Stored data:

(** Changing the queue size while tasks are pending loses, duplicates and
    reorders none of them, whatever their position in the old array and
    whatever the new block contains; it is refused exactly when the size is
    out of range, smaller than the number of pending tasks, or no memory is
    left for a different size. *)
Theorem resize_keeps_tasks new_size mem p : tp_inv p ->
  (forall block, mem = Some block -> Z.of_nat (length block) = new_size) ->
  let '(rc, p') := sm_threadpool_set_max_queue new_size mem p in
  tp_inv p' /\ pending p' = pending p /\ shutdown_requested p' = shutdown_requested p /\
  (rc = 0 -> queue_max_size p' = new_size) /\
  (rc = -1 -> p' = p) /\
  (rc = 0 <-> 0 < new_size <= 4096 /\ Z.of_nat (length (pending p)) <= new_size /\
              (new_size = queue_max_size p \/ mem <> None)).
Proof.
  intros Hi Hm. unfold sm_threadpool_set_max_queue. rewrite (tp_init _ Hi), length_pending.
  pose proof (tp_used _ Hi). cbn [negb].
  destruct (Z.leb_spec new_size 0); cbn [orb]; [split_and!; (done || lia)|].
  destruct (Z.ltb_spec 4096 new_size); [split_and!; (done || lia)|].
  destruct (Z.ltb_spec new_size (queue_used p)); [split_and!; (done || lia)|].
  destruct (Z.eqb_spec new_size (queue_max_size p)) as [->|Hne].
  { split_and!; try done. split; [|done]. intros _. split_and!; lia. }
  destruct mem as [block|]; [|split_and!; try done; naive_solver].
  specialize (Hm block eq_refl). destruct (copy_pending p block) as [Hc Hl]; [done|lia|].
  split_and!; try done.
  - constructor; simpl; try done; try lia.
    change (pending _) with (ring_contents (copy_tasks p block) 0 (Z.to_nat (queue_used p))).
    rewrite Hc. apply Hi.
  - split; [|done]. intros _. split_and!; try lia. by right.
Qed.

(** The protocol theorem for this pool. *)
Lemma threadpool_drains wc qm ncpu setup create p p0 (s : pool threadpool_t task_t) :
  sm_threadpool_init wc qm ncpu setup create p = (0, p0) ->
  reachable (pool_init p0 (Z.to_nat (thread_count p0))) pool_step s ->
  accepted s = started s ++ pending (queue s) /\
  (pending (queue s) <> [] -> exists t, worker_step s t) /\
  (stopping s = true ->
     (forall k t, nsteps pool_step k s t -> (k <= work s)%nat) /\
     (forall t, rtc pool_step s t -> (forall u, ~ pool_step t u) ->
        Forall (eq Exited) (workers t) /\ handled t ≡ₚ accepted s)).
Proof.
  intros Hi Hr. apply pool_started in Hi as (Hq & Hit & Hs & Hn).
  destruct (pool_reachable (B:=tp_queue) (T:=tp_task_queue) p0 _ s Hq Hit Hs Hr) as [Hinv Hl].
  assert (workers s <> []) by (intros He; rewrite He in Hl; simpl in Hl; lia).
  split; [exact (pi_fifo _ Hinv)|].
  split; [by apply (pool_progress (B:=tp_queue))|intros Hst; by apply shutdown_drains].
Qed.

TASK OBJECTIVE.
The reply should consist solely of the lines above from the one that has "(forall t, rtc" through the one that has "split; [by apply", reproduced exactly.

ANSWER BELOW.
     (forall t, rtc pool_step s t -> (forall u, ~ pool_step t u) ->
        Forall (eq Exited) (workers t) /\ handled t ≡ₚ accepted s)).
Proof.
  intros Hi Hr. apply pool_started in Hi as (Hq & Hit & Hs & Hn).
  destruct (pool_reachable (B:=tp_queue) (T:=tp_task_queue) p0 _ s Hq Hit Hs Hr) as [Hinv Hl].
  assert (workers s <> []) by (intros He; rewrite He in Hl; simpl in Hl; lia).
  split; [exact (pi_fifo _ Hinv)|].
  split; [by apply (pool_progress (B:=tp_queue))|intros Hst; by apply shutdown_drains].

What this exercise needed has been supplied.